═══ SOURCE RECORDS ═══
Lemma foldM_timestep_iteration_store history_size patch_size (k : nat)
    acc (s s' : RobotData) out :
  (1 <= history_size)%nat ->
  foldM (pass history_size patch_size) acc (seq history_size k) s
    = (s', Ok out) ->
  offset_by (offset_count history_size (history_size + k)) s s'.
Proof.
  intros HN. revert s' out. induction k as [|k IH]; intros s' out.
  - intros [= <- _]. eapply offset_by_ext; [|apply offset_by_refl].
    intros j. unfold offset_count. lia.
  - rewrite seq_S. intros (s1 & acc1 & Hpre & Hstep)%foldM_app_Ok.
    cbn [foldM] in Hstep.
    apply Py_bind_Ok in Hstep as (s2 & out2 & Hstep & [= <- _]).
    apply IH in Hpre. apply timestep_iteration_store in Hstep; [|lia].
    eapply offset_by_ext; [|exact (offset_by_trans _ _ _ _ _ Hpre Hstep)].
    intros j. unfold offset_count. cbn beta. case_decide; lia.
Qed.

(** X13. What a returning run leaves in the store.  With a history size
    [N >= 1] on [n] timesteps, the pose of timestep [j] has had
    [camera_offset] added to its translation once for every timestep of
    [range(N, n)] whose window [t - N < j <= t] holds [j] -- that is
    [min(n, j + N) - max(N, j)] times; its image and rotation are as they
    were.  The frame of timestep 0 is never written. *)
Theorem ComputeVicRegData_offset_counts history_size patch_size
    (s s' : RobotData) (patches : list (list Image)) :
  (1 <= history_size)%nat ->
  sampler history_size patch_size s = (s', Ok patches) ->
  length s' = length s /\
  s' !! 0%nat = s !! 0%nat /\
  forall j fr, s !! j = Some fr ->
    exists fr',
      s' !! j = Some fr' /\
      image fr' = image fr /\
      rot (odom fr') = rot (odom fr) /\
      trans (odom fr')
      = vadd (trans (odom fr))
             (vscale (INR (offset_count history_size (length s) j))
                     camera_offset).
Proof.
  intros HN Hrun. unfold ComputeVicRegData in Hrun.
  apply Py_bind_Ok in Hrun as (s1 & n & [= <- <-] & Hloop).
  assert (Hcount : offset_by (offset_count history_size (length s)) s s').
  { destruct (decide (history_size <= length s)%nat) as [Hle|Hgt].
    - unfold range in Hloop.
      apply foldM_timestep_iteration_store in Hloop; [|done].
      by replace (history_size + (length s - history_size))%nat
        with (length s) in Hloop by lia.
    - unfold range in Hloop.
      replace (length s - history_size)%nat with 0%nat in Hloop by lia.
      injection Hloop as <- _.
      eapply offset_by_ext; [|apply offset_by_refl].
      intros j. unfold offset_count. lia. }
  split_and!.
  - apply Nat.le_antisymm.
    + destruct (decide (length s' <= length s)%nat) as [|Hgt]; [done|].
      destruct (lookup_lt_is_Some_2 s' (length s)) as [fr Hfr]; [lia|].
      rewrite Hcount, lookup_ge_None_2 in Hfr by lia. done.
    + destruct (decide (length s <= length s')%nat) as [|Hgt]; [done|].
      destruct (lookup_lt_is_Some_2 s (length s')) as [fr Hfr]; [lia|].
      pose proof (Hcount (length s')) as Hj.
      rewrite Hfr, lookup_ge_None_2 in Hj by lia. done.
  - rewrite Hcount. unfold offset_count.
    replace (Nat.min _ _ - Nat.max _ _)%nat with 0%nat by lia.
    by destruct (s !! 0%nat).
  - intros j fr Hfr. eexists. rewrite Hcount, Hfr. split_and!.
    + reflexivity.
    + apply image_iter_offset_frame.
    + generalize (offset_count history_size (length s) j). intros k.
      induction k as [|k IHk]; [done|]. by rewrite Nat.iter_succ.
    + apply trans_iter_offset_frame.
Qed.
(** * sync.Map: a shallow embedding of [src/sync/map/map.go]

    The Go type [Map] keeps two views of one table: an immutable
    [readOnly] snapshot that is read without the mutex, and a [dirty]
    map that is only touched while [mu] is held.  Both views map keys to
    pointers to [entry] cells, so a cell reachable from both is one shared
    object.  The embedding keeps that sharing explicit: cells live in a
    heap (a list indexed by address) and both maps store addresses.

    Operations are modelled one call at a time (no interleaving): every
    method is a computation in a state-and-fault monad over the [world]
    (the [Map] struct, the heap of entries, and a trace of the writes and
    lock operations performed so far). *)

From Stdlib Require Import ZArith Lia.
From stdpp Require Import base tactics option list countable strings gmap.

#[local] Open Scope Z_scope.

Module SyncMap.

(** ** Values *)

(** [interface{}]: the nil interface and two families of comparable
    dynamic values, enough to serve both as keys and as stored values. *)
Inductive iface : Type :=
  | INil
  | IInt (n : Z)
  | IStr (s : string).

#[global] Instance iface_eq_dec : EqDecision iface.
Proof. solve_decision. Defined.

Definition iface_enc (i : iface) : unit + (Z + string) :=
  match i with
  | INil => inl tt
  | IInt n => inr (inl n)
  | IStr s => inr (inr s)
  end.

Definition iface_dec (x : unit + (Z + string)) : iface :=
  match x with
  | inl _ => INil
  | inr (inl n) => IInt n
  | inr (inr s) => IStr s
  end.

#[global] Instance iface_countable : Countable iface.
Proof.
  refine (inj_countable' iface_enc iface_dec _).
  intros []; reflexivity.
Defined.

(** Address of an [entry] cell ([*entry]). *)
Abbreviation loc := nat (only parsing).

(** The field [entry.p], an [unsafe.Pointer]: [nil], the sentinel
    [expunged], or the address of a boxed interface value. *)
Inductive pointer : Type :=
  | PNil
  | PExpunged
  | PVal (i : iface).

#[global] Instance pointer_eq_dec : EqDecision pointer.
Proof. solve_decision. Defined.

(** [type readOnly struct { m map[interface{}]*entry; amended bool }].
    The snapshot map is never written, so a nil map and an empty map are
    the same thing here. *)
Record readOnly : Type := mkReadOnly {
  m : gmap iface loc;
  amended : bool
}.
═══
*YOUR ASSIGNMENT*:
Please transcribe every entry above exactly as it appears.

*TASK SOLUTION*:
Lemma foldM_timestep_iteration_store history_size patch_size (k : nat)
    acc (s s' : RobotData) out :
  (1 <= history_size)%nat ->
  foldM (pass history_size patch_size) acc (seq history_size k) s
    = (s', Ok out) ->
  offset_by (offset_count history_size (history_size + k)) s s'.
Proof.
  intros HN. revert s' out. induction k as [|k IH]; intros s' out.
  - intros [= <- _]. eapply offset_by_ext; [|apply offset_by_refl].
    intros j. unfold offset_count. lia.
  - rewrite seq_S. intros (s1 & acc1 & Hpre & Hstep)%foldM_app_Ok.
    cbn [foldM] in Hstep.
    apply Py_bind_Ok in Hstep as (s2 & out2 & Hstep & [= <- _]).
    apply IH in Hpre. apply timestep_iteration_store in Hstep; [|lia].
    eapply offset_by_ext; [|exact (offset_by_trans _ _ _ _ _ Hpre Hstep)].
    intros j. unfold offset_count. cbn beta. case_decide; lia.
Qed.

(** X13. What a returning run leaves in the store.  With a history size
    [N >= 1] on [n] timesteps, the pose of timestep [j] has had
    [camera_offset] added to its translation once for every timestep of
    [range(N, n)] whose window [t - N < j <= t] holds [j] -- that is
    [min(n, j + N) - max(N, j)] times; its image and rotation are as they
    were.  The frame of timestep 0 is never written. *)
Theorem ComputeVicRegData_offset_counts history_size patch_size
    (s s' : RobotData) (patches : list (list Image)) :
  (1 <= history_size)%nat ->
  sampler history_size patch_size s = (s', Ok patches) ->
  length s' = length s /\
  s' !! 0%nat = s !! 0%nat /\
  forall j fr, s !! j = Some fr ->
    exists fr',
      s' !! j = Some fr' /\
      image fr' = image fr /\
      rot (odom fr') = rot (odom fr) /\
      trans (odom fr')
      = vadd (trans (odom fr))
             (vscale (INR (offset_count history_size (length s) j))
                     camera_offset).
Proof.
  intros HN Hrun. unfold ComputeVicRegData in Hrun.
  apply Py_bind_Ok in Hrun as (s1 & n & [= <- <-] & Hloop).
  assert (Hcount : offset_by (offset_count history_size (length s)) s s').
  { destruct (decide (history_size <= length s)%nat) as [Hle|Hgt].
    - unfold range in Hloop.
      apply foldM_timestep_iteration_store in Hloop; [|done].
      by replace (history_size + (length s - history_size))%nat
        with (length s) in Hloop by lia.
    - unfold range in Hloop.
      replace (length s - history_size)%nat with 0%nat in Hloop by lia.
      injection Hloop as <- _.
      eapply offset_by_ext; [|apply offset_by_refl].
      intros j. unfold offset_count. lia. }
  split_and!.
  - apply Nat.le_antisymm.
    + destruct (decide (length s' <= length s)%nat) as [|Hgt]; [done|].
      destruct (lookup_lt_is_Some_2 s' (length s)) as [fr Hfr]; [lia|].
      rewrite Hcount, lookup_ge_None_2 in Hfr by lia. done.
    + destruct (decide (length s <= length s')%nat) as [|Hgt]; [done|].
      destruct (lookup_lt_is_Some_2 s (length s')) as [fr Hfr]; [lia|].
      pose proof (Hcount (length s')) as Hj.
      rewrite Hfr, lookup_ge_None_2 in Hj by lia. done.
  - rewrite Hcount. unfold offset_count.
    replace (Nat.min _ _ - Nat.max _ _)%nat with 0%nat by lia.
    by destruct (s !! 0%nat).
  - intros j fr Hfr. eexists. rewrite Hcount, Hfr. split_and!.
    + reflexivity.
    + apply image_iter_offset_frame.
    + generalize (offset_count history_size (length s) j). intros k.
      induction k as [|k IHk]; [done|]. by rewrite Nat.iter_succ.
    + apply trans_iter_offset_frame.
Qed.
(** * sync.Map: a shallow embedding of [src/sync/map/map.go]

    The Go type [Map] keeps two views of one table: an immutable
    [readOnly] snapshot that is read without the mutex, and a [dirty]
    map that is only touched while [mu] is held.  Both views map keys to
    pointers to [entry] cells, so a cell reachable from both is one shared
    object.  The embedding keeps that sharing explicit: cells live in a
    heap (a list indexed by address) and both maps store addresses.

    Operations are modelled one call at a time (no interleaving): every
    method is a computation in a state-and-fault monad over the [world]
    (the [Map] struct, the heap of entries, and a trace of the writes and
    lock operations performed so far). *)

From Stdlib Require Import ZArith Lia.
From stdpp Require Import base tactics option list countable strings gmap.

#[local] Open Scope Z_scope.

Module SyncMap.

(** ** Values *)

(** [interface{}]: the nil interface and two families of comparable
    dynamic values, enough to serve both as keys and as stored values. *)
Inductive iface : Type :=
  | INil
  | IInt (n : Z)
  | IStr (s : string).

#[global] Instance iface_eq_dec : EqDecision iface.
Proof. solve_decision. Defined.

Definition iface_enc (i : iface) : unit + (Z + string) :=
  match i with
  | INil => inl tt
  | IInt n => inr (inl n)
  | IStr s => inr (inr s)
  end.

Definition iface_dec (x : unit + (Z + string)) : iface :=
  match x with
  | inl _ => INil
  | inr (inl n) => IInt n
  | inr (inr s) => IStr s
  end.

#[global] Instance iface_countable : Countable iface.
Proof.
  refine (inj_countable' iface_enc iface_dec _).
  intros []; reflexivity.
Defined.

(** Address of an [entry] cell ([*entry]). *)
Abbreviation loc := nat (only parsing).

(** The field [entry.p], an [unsafe.Pointer]: [nil], the sentinel
    [expunged], or the address of a boxed interface value. *)
Inductive pointer : Type :=
  | PNil
  | PExpunged
  | PVal (i : iface).

#[global] Instance pointer_eq_dec : EqDecision pointer.
Proof. solve_decision. Defined.

(** [type readOnly struct { m map[interface{}]*entry; amended bool }].
    The snapshot map is never written, so a nil map and an empty map are
    the same thing here. *)
Record readOnly : Type := mkReadOnly {
  m : gmap iface loc;
  amended : bool
}.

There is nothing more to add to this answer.